Vitamin D increases how much calcium is absorbed by the gut. So one reason too much vitamin D is dangerous is because it can cause high calcium levels. This can lead to:
- Nausea and vomiting
- Muscle weakness
- Kidney stones
Very high levels of vitamin D can cause kidney failure, irregular heart rhythms, and even death. Most often vitamin D toxicity is due to supplements, not sunshine exposure.
Other Uses of Vitamin D
As mentioned earlier, vitamin D has a significant effect on our mood. It increases the levels of the happy hormone – Serotonin. It also affects our mood and sleep regulation. Serotonin plays a major role in controlling our hunger, and it also increases fullness, thereby, decreasing calorie intake and weight gain.
Moreover, higher levels of vitamin D are linked with high levels of testosterone , which triggers weight loss. Several studies reported that higher levels of testosterone can reduce body fat and help keep up with long-term weight loss. Researchers found that vitamin D can reduce cortisol levels. Increased cortisol levels can lead to overeating and weight gain.
Moreover, minimal levels of vitamin D have been related to impaired exercise performance, as lower levels of vitamin D reduce muscle action and skeletal mineralization. Researchers also linked lower vitamin D levels with poor muscle strength aerobic capacity, and speed. So, if you want to strengthen your muscles and lose weight, you should maintain adequate levels of vitamin D. By doing so, you can lose weight as well as build muscles at the same time. Best of both worlds isn’t it?.
Vitamin D deficiency can impact both physical and mental health. It is known to cause severe bone conditions like osteoarthritis, rheumatoid arthritis, and osteoporosis. All these conditions can give you severe bone pain in the knees, hips, and joints. Bad knees can make it difficult for you to lose weight. So it is very important to maintain adequate vitamin D levels.
Foods Rich in Vitamin D To Treat Vitamin D Deficiency
Vitamin D (calciferol) is found naturally in very few foods such as fatty fish like salmon, mackerel, sardines, swordfish, canned tuna, herring, fish-liver oils, egg yolks, mushrooms, and liver.
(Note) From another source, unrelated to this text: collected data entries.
Lemma off_stacks_store m a v b n :
  (∃ j, 0 <= j < 512 ∧ (a = c + t_kstack j ∨ a = Uc + 8 * j)) → off_stacks b n → agree_on m (store64 m a v) b n.
Proof.
  intros (j & Hj & Ha) [O1 O2]. apply store_agree. unfold disj, t_kstack, PAGE_SIZE in *. destruct Ha; lia.
Qed.

Lemma fork_stacks_step n m j : 0 <= j < 512 → child_ok m →
  let m2 := store64 (store64 m (Uc + 8 * j) (load64 m (u + 8 * j))) (c + t_kstack j) (load64 m (k + 8 * j)) in
  fork_stacks (S n) m (VADDR k) (VADDR u) child root j = fork_stacks n m2 (VADDR k) (VADDR u) child root (j + 1) ∧ child_ok m2.
Proof.
  intros Hj Hok m2. unfold PAGE_SIZE in Hk, Hu.
  assert (H1 : child_ok (store64 m (Uc + 8 * j) (load64 m (u + 8 * j)))) by (apply child_ok_store; eauto).
  split; [|by apply child_ok_store; eauto].
  cbn [fork_stacks]. rewrite Hc, !phys_VADDR, (ch_field m Hok) by lia.
  destruct (up_range _ _ _ _ (ch_page m Hok)) as [U1 U2]. unfold PAGE_SIZE in U2. rewrite (u64_small (us + 8 * j)) by lia.
  rewrite (vstore_user 8 m root us Uc (8 * j) _ (ch_page m Hok) (ch_walk m Hok)) by (unfold PAGE_SIZE; lia).
  cbn [mbind option_bind]. fold (store64 m (Uc + 8 * j) (load64 m (u + 8 * j))). unfold m2. do 2 f_equal.
  apply load_agree, off_stacks_store; [eauto|]. unfold off_stacks, disj, PAGE_SIZE in *. lia.
Qed.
Under conditions of regular sun exposure, dietary vitamin D intake is insignificant. However, latitude, seasons like harsh winters, aging, use of sunblocks, and skin pigmentation can influence the synthesis of vitamin D3 by the skin. Most of the vitamin D comes from fortified milk products, breakfast cereals, and orange juice.
How Much Vitamin D Is Needed To Lose Weight?
To lose weight, you would have to do several things other than supplying your body with enough vitamin D. However, to answer your question, approximately 20ng/ml or 50 nmol/L of vitamin D levels is the optimum value. To get the best out of your weight loss journey, also consider eating a healthy diet and exercising regularly. Getting Vitamin D naturally, which is through sun exposure is highly suggested.